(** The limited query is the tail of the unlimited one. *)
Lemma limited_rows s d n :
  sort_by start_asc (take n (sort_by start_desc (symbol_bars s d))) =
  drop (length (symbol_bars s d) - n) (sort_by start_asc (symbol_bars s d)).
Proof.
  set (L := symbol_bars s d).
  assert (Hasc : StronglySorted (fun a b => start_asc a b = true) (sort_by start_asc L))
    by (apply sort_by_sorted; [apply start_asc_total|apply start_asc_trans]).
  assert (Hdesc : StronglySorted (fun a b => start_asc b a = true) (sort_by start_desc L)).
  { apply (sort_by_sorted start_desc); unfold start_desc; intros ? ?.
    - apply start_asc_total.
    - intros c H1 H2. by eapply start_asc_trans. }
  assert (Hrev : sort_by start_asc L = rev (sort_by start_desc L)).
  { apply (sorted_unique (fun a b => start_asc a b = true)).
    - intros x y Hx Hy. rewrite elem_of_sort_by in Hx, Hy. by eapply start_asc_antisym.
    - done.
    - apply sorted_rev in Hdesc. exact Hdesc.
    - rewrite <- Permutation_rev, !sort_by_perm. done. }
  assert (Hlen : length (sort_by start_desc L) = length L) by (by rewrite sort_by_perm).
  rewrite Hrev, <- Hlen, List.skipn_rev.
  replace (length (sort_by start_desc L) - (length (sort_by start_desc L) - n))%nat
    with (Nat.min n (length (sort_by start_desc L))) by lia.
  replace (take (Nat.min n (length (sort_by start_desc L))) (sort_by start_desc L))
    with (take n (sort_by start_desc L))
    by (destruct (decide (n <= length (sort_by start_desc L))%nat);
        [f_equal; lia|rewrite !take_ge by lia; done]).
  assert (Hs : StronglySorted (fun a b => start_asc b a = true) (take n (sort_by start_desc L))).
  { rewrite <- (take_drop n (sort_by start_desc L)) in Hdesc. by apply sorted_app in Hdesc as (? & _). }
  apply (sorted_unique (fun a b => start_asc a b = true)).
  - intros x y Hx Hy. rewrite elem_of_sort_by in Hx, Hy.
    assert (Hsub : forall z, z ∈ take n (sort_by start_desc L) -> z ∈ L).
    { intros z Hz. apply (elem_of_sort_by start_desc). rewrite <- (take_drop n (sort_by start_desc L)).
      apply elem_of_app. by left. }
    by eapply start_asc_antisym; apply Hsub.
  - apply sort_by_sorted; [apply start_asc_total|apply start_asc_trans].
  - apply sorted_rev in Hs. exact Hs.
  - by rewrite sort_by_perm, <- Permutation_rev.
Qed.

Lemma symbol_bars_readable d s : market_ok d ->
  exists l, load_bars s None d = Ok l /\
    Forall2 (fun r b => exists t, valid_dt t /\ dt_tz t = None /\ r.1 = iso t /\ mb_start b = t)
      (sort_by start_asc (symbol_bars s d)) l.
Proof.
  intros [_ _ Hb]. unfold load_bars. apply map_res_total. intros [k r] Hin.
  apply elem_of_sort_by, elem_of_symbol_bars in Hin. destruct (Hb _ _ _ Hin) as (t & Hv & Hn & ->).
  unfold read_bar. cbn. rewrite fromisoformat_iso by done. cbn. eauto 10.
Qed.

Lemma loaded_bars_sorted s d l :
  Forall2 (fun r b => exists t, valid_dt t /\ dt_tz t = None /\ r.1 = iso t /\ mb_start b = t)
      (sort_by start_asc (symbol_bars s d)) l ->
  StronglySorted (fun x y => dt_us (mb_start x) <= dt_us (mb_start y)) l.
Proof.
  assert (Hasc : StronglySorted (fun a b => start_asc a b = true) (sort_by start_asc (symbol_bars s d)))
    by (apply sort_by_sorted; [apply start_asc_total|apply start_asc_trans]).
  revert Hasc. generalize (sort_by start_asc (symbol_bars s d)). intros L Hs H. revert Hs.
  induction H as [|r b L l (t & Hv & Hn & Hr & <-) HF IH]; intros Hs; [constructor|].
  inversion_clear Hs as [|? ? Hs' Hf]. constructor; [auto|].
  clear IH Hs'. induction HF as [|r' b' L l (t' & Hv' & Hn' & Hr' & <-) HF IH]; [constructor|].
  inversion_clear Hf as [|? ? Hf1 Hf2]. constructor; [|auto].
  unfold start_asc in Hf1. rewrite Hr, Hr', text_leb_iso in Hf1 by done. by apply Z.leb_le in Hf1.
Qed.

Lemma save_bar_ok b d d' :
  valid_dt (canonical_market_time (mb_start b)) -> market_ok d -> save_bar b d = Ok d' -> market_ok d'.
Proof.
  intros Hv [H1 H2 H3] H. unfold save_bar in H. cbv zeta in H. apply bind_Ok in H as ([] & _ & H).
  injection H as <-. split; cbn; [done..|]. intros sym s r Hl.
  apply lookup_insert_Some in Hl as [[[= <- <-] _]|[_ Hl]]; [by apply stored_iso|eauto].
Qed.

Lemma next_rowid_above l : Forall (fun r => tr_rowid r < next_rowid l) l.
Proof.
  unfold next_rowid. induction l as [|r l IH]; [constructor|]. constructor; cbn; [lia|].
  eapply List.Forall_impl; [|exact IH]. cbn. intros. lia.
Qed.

———

About this task: What is the number of lines in the entries above that contain the string "destruct"? Reply with the number and nothing more.

Result for this task: 2